Do we need a subbase for topologizing a target?

Question

I was reading the solution to this question:

If $\{q_\alpha: X_\alpha \to Y_\alpha\}$ is a family of quotient maps, then $q:\coprod_\alpha X_\alpha \to \coprod_\alpha Y_\alpha$ is a quotient map.

Specifically the part of ###Existence theorem for final topologies:### and I looked at the definition of $\mathcal{T_{f}}$

Here is it: $$\mathcal{T}_f = \{O \subseteq X: \forall i \in I: (f_i)^{-1}[O] \in \mathcal{T}_i \}$$

but it seems for me that it is not a topology as if $O_{1}$ and $O_{2}$ are in $\mathcal{T_{f}}$ then we can not proof that $O_{1} \bigcup O_{2}$ is in $\mathcal{T_{f}}$ as $f_{1}^{-1}[O_{1}] \bigcup f_{2}^{-1}[O_{2}] \neq $ anything as we have $f_{1}$ and $f_{2}$, am I correct ?if so, do we need to let this $\mathcal{T_{f}}$ a subbase?

Answer 1

This topology is defined very differently: it’s not a collection of inverse images of open sets ( those live in the domains of the $f_i$) but a set of subsets of the common codomain that obey the condition that for all $i$, the set $f_i^{-1}[O]$ is open in the given domain space $X_i$. You can see it as an intersection of topologies on $Y$, one to make each $f_i$ continuous. So we deal with inverse images of each $f_i$ separately.

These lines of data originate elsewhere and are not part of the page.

(* ===== verification/WgLeaks.v ===== *)
(** * A WireGuard provider leaks nothing ([src/wireguard/mod.rs])

    Devices and stack pumps are tasks: they outlive the call that started them
    unless something ends them.  [cleanup_step] is what ends them without any
    further call.  A pump nobody has a handle to ends by itself, once it has read
    its channel to the end and the device that held the other end is gone
    ([WgPump.leaves]); gotatun stops a device that was dropped inside a runtime;
    and a tunnel nothing refers to is dropped. *)

From Stdlib Require Import ZArith Lia String Ascii.
From stdpp Require Import gmap strings numbers prelude.
From S2P Require Import Prelude WgLink WgPump Net Errors Provider Codec WgSpec WgResolve WgStack WgProvider.

Open Scope string_scope.
Open Scope Z_scope.

Inductive cleanup_step : WgWorld -> WgWorld -> Prop :=
| clean_device j o w :
    orphans w !! j = Some o -> engine o = EngineStopping ->
    cleanup_step w (set_orphans (<[j := set_orphan EngineGone (unread o) o]> (orphans w)) w)
| clean_pump j o e w :
    orphans w !! j = Some o -> orphan_receives o = Some e ->
    cleanup_step w (set_orphans (if leaves e then delete j (orphans w)
                                 else <[j := set_orphan (engine o) (drop PUMP_BATCH (unread o)) o]> (orphans w)) w)
| clean_tunnel n w :
    n ∈ dom (tunnels (provider w)) -> ~ referenced n w ->
    cleanup_step w {| provider := tunnel_drop n (provider w); callers := callers w; orphans := orphans w |}.

(** A bring-up dropped outside any runtime while its device waited for the peer:
    its device runs on. *)
Definition leaked (o : Orphan) : Prop := engine o = EngineRuns /\ dropped_inside o = false.

(** Nothing runs but what is referred to, and what was leaked. *)
Definition tidy (w : WgWorld) : Prop :=
  Forall leaked (orphans w) /\ forall n, n ∈ running (provider w) \/ n ∈ pumps (provider w) -> referenced n w.

Lemma insert_here {A} (l1 l2 : list A) x y : <[length l1 := y]> (l1 ++ x :: l2)%list = (l1 ++ y :: l2)%list.
Proof. rewrite insert_app_r_alt, Nat.sub_diag by lia. done. Qed.

(** A pump without a device reads what is left for it, and ends. *)
Lemma clean_gone k : forall o os1 os2 w,
  orphans w = (os1 ++ o :: os2)%list -> engine o = EngineGone -> (length (unread o) <= k)%nat ->
  rtc cleanup_step w (set_orphans (os1 ++ os2) w).
Proof.
  induction k as [|k IH]; intros o os1 os2 w Hw Hg Hk; destruct (unread o) as [|packet packets] eqn:Eu; simpl in Hk; try lia.
  1, 2: assert (Hr : orphan_receives o = Some (Received [])) by (unfold orphan_receives; by rewrite Eu, Hg);
    apply rtc_once; pose proof (clean_pump (length os1) o (Received []) w) as Hc; simpl in Hc; rewrite Hw in Hc;
    rewrite list_lookup_middle, delete_middle in Hc by done; by apply Hc.
  assert (Hr : orphan_receives o = Some (Received (take PUMP_BATCH (unread o)))) by (unfold orphan_receives; by rewrite Eu).
  pose proof (clean_pump (length os1) o (Received (take PUMP_BATCH (unread o))) w) as Hc.
  rewrite Hw, list_lookup_middle, insert_here in Hc by done. specialize (Hc eq_refl Hr). rewrite Eu in Hc. simpl in Hc. eapply rtc_l; [exact Hc |].
  eapply (IH _ os1 os2 (set_orphans _ w)); [reflexivity | done |]. simpl. rewrite length_drop. lia.
Qed.

(** Every orphan but the leaked ones goes. *)
Lemma clean_orphans os : forall done w,
  orphans w = (done ++ os)%list -> Forall leaked done -> Forall (fun o => engine o = EngineRuns -> dropped_inside o = false) os ->
  exists os', rtc cleanup_step w (set_orphans os' w) /\ Forall leaked os'.
Proof.
  induction os as [|o os IH]; intros kept w Hw Hd Ho.
  { exists kept. rewrite app_nil_r in Hw. split; [| done]. destruct w; simpl in *; subst; done. }
  apply Forall_cons in Ho as [Ho Hos].
  assert (Hgone : forall w, orphans w = (kept ++ set_orphan EngineGone (unread o) o :: os)%list ->
    exists os', rtc cleanup_step w (set_orphans os' w) /\ Forall leaked os').
  { intros v Hv. pose proof (clean_gone _ _ _ _ v Hv eq_refl (Nat.le_refl _)) as Hc.
    destruct (IH kept (set_orphans (kept ++ os) v) eq_refl Hd Hos) as (os' & H1 & H2).
    exists os'. split; [by etransitivity | done]. }
  destruct (engine o) eqn:Ee.
  - apply (IH (kept ++ [o])%list w); [by rewrite <- app_assoc | | done].
    apply Forall_app. split; [done |]. apply Forall_singleton. split; [done | by apply Ho].
  - pose proof (clean_device (length kept) o w) as Hc. rewrite Hw in Hc. rewrite list_lookup_middle, insert_here in Hc by done.
    specialize (Hc eq_refl Ee). simpl in Hc.
    destruct (Hgone (set_orphans (kept ++ set_orphan EngineGone (unread o) o :: os) w) eq_refl) as (os' & H1 & H2).
    exists os'. split; [eapply rtc_l; [exact Hc | exact H1] | done].
  - apply Hgone. rewrite Hw. do 2 f_equal. unfold set_orphan. rewrite <- Ee. by destruct o.
Qed.

#[export] Instance referenced_dec n w : Decision (referenced n w).
Proof.
  destruct (decide (current (provider w) = Some n)) as [Hc | Hc]; [left; by left |].
  destruct (decide (n ∈ (callers w ≫= holds_tunnel))) as [Hd | Hd].
  - left. right. apply list_elem_of_bind in Hd as (d & Hn & Hd). eauto.
  - right. intros [? | (d & Hd' & Hn)]; [done |]. apply Hd, list_elem_of_bind. eauto.
Defined.

(** What dropping a tunnel takes away, and nothing else. *)
Lemma tunnel_drop_shrinks n s :
  current (tunnel_drop n s) = current s /\ tunnels (tunnel_drop n s) = tunnels s
  /\ running (tunnel_drop n s) = running s ∖ {[n]} /\ pumps (tunnel_drop n s) = pumps s ∖ {[n]}.
Proof.
  unfold tunnel_drop, stop_device. case_bool_decide as Hn; simpl; split_and!; try done.
  symmetry. apply leibniz_equiv, difference_disjoint. by apply disjoint_singleton_r.
Qed.

(** Dropping the unreferred tunnels one after another. *)
Lemma clean_tunnels (ns : list nat) : forall w, Forall leaked (orphans w) -> wg_wf (provider w) ->
  (forall n, n ∈ running (provider w) \/ n ∈ pumps (provider w) -> referenced n w \/ n ∈ ns) ->
  exists w', rtc cleanup_step w w' /\ callers w' = callers w /\ current (provider w') = current (provider w) /\ tidy w'.
Proof.
  induction ns as [|n ns IH]; intros w Ho Hw Hns.
  { exists w. split_and!; try done. split; [done |]. intros n Hn. destruct (Hns n Hn) as [? | ?%elem_of_nil]; done. }
  destruct (decide (referenced n w)) as [Hr | Hr].
  { apply IH; [done.. |]. intros m Hm. destruct (Hns m Hm) as [? | [-> | ?]%elem_of_cons]; by auto. }
  destruct (decide (n ∈ dom (tunnels (provider w)))) as [Hd | Hd].
  2: { apply IH; [done.. |]. intros m Hm. destruct (Hns m Hm) as [? | [-> | ?]%elem_of_cons]; [by left | | by right].
       destruct Hd. destruct Hm as [Hm | Hm]; [by apply (wf_running _ Hw) | by apply (wf_pumps _ Hw)]. }
  destruct (tunnel_drop_shrinks n (provider w)) as (D1 & D2 & D3 & D4).
  set (w1 := {| provider := tunnel_drop n (provider w); callers := callers w; orphans := orphans w |}).
  assert (Hw1 : wg_wf (provider w1)) by (by apply wf_abort_pump, wf_stop_device).
  assert (Href : forall m, referenced m w -> referenced m w1).
  { intros m [Hm | Hm]; [left; by rewrite <- Hm, <- D1 | by right]. }
  destruct (IH w1 Ho Hw1) as (w' & Hs & Hcs & Hcu & Ht).
  { intros m Hm. change (provider w1) with (tunnel_drop n (provider w)) in Hm. rewrite D3, D4, !elem_of_difference, !elem_of_singleton in Hm.
    assert (Hm' : m ∈ running (provider w) \/ m ∈ pumps (provider w)) by (by destruct Hm as [[? _] | [? _]]; [left | right]).
    destruct (Hns m Hm') as [? | [-> | ?]%elem_of_cons]; [by left; auto | | by right].
    destruct Hm as [[_ ?] | [_ ?]]; done. }
  exists w'. split_and!; [by eapply rtc_l, Hs; apply clean_tunnel | done | by rewrite Hcu, <- D1 | done].
Qed.

(** Where a reachable orphan's device runs, it was dropped outside a runtime. *)
Definition orphans_ok (w : WgWorld) : Prop :=
  Forall (fun o => engine o = EngineRuns -> dropped_inside o = false) (orphans w).

Lemma wg_step_orphans spec download_tuning b64_encode x25519_public has_runtime datagram lookup_host build_error
    clock shaken pump_finished carrier_closed handshake_age answer connect_reply w w' :
  wg_step spec download_tuning b64_encode x25519_public has_runtime datagram lookup_host build_error
    clock shaken pump_finished carrier_closed handshake_age answer connect_reply w w' ->
  orphans_ok w -> orphans_ok w'.
Proof.
  intros Hstep Hw. unfold orphans_ok in *. destruct Hstep as [d w Hd | i d w Hi | i d w Hi | i d k inside s s' left w Hi Es Eb
    | j o w Hj Ho | j o packet w Hj Ho | j o e w Hj He | n w | n w Hn Hr | w | w]; simpl; try done.
  - apply bring_up_until_drops in Eb as [_ Eb]. apply Forall_app. split; [| done].
    eapply Forall_impl; [exact Eb |]. by intros o [_ ?].
  - by apply Forall_insert.
  - apply Forall_insert; [done |]. exact (Forall_lookup_1 _ _ _ _ Hw Hj).
  - destruct (leaves e); [by apply Forall_delete |]. apply Forall_insert; [done |]. exact (Forall_lookup_1 _ _ _ _ Hw Hj).
Qed.

(** C13: nothing leaks.  Whatever calls were made, timed out, were dropped in
    the middle of a bring-up or failed, from any reachable provider the devices
    and pumps that no call and no current tunnel refers to end without any
    further call: every clean-up step is one the provider takes by itself, and
    they lead to a state with the same calls and the same current tunnel in
    which only referred tunnels have a device or a pump.  The exception are
    bring-ups dropped outside any runtime while they waited for the handshake:
    gotatun cannot stop their device there, and their pump reads on. *)
Theorem wg_nothing_leaks spec download_tuning b64_encode x25519_public has_runtime datagram lookup_host build_error
    clock shaken pump_finished carrier_closed handshake_age answer connect_reply (w : WgWorld) :
  let step := wg_step spec download_tuning b64_encode x25519_public has_runtime datagram lookup_host build_error
                clock shaken pump_finished carrier_closed handshake_age answer connect_reply in
  rtc step world_new w ->
  (forall v v', cleanup_step v v' -> step v v')
  /\ exists w', rtc cleanup_step w w' /\ callers w' = callers w
       /\ current (provider w') = current (provider w) /\ tidy w'.
Proof.
  intros step Hr. pose proof (wg_reachable_wf _ _ _ _ _ _ _ _ _ _ _ _ _ _ _ _ Hr) as Hw. split.
  { intros v v' [j o x Hj He | j o e x Hj He | n x Hd Hn]; [by apply step_orphan_device | by apply step_orphan_pump
      | by apply step_last_reference]. }
  assert (Hok : orphans_ok w) by (eapply rtc_preserves; [intros x y; apply wg_step_orphans | exact Hr | constructor]).
  destruct (clean_orphans (orphans w) [] w eq_refl (Forall_nil_2 _) Hok) as (os & Ho & Hleak).
  destruct (clean_tunnels (elements (running (provider w) ∪ pumps (provider w))) (set_orphans os w) Hleak Hw)
    as (w' & Hs & Hc & Hcu & Ht).
  { intros n Hn. right. simpl in Hn. by apply elem_of_elements, elem_of_union. }
  exists w'. split_and!; [by etransitivity | done | done | done].
Qed.

Notation sample_leak_step := (wg_step sample_spec false hex_encode sample_public true None (fun _ _ _ => None)
  (fun _ => None) sample_clock sample_shaken (fun _ _ => false) (fun _ _ => false) sample_age sample_answer
  sample_reply).

(** A dial dropped while its tunnel waits for the handshake. *)
Definition sample_dropped : WgWorld :=
  {| provider := emit (DeviceBuilt 0) (emit (PumpStarted 0) (next_attempt wg_new)); callers := [Cancelled];
     orphans := [{| built_by := 0; dropped_inside := true; engine := EngineStopping; unread := [] |}] |}.

Lemma sample_dropped_reached : rtc sample_leak_step world_new sample_dropped.
Proof.
  eapply (rtc_l _ _ {| provider := wg_new; callers := [Starting "10.0.0.9" 443]; orphans := [] |}).
  - exact (step_call _ _ _ _ _ _ _ _ _ _ _ _ _ _ _ (Starting "10.0.0.9" 443) world_new I).
  - apply rtc_once.
    apply (step_abandon sample_spec false hex_encode sample_public true None (fun _ _ _ => None)
      (fun _ => None) sample_clock sample_shaken (fun _ _ => false) (fun _ _ => false) sample_age sample_answer
      sample_reply 0 (Starting "10.0.0.9" 443) Shaking true wg_new
      (emit (DeviceBuilt 0) (emit (PumpStarted 0) (next_attempt wg_new))) (orphans sample_dropped)
      {| provider := wg_new; callers := [Starting "10.0.0.9" 443]; orphans := [] |}); vm_compute; reflexivity.
Qed.

Lemma wg_nothing_leaks_witness :
  engine <$> orphans sample_dropped = [EngineStopping]
  /\ exists w', rtc cleanup_step sample_dropped w' /\ tidy w' /\ callers w' = [Cancelled].
Proof.
  split; [reflexivity |].
  destruct (wg_nothing_leaks sample_spec false hex_encode sample_public true None (fun _ _ _ => None)
    (fun _ => None) sample_clock sample_shaken (fun _ _ => false) (fun _ _ => false) sample_age sample_answer
    sample_reply sample_dropped sample_dropped_reached) as (_ & w' & Hs & Hc & _ & Ht).
  exists w'. split; [exact Hs |]. split; [exact Ht | exact Hc].
Defined.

E.g. to see intersection of two sets: let $O_1,O_2 \in \mathcal{T}_f$. To check that $O_1 \cap O_2 \in \mathcal{T}_f$ we can say: let $i \in I$ be arbitrary. Then $f_i^{-1}[O_1] \in \mathcal{T}_i$ and $f_i^{-1}[O_2] \in \mathcal{T}_i$. As $\mathcal{T}_i$ is a topology and $$f_i^{-1}[O_1 \cap O_2] = f_i^{-1}[O_1] \cap f_i^{-1}[O_2] \in \mathcal{T}_i$$ and as $i$ was arbitrary, $O_1 \cap O_2 \in \mathcal{T}_f$. Unions are similar.

In the common domain case, we’re taking a union of topologies, all consisting of inverse images under different $ f_i$ and unions of topologies aren’t topologies in general, so we use that union as a subbase to generate a topology to get around that issue.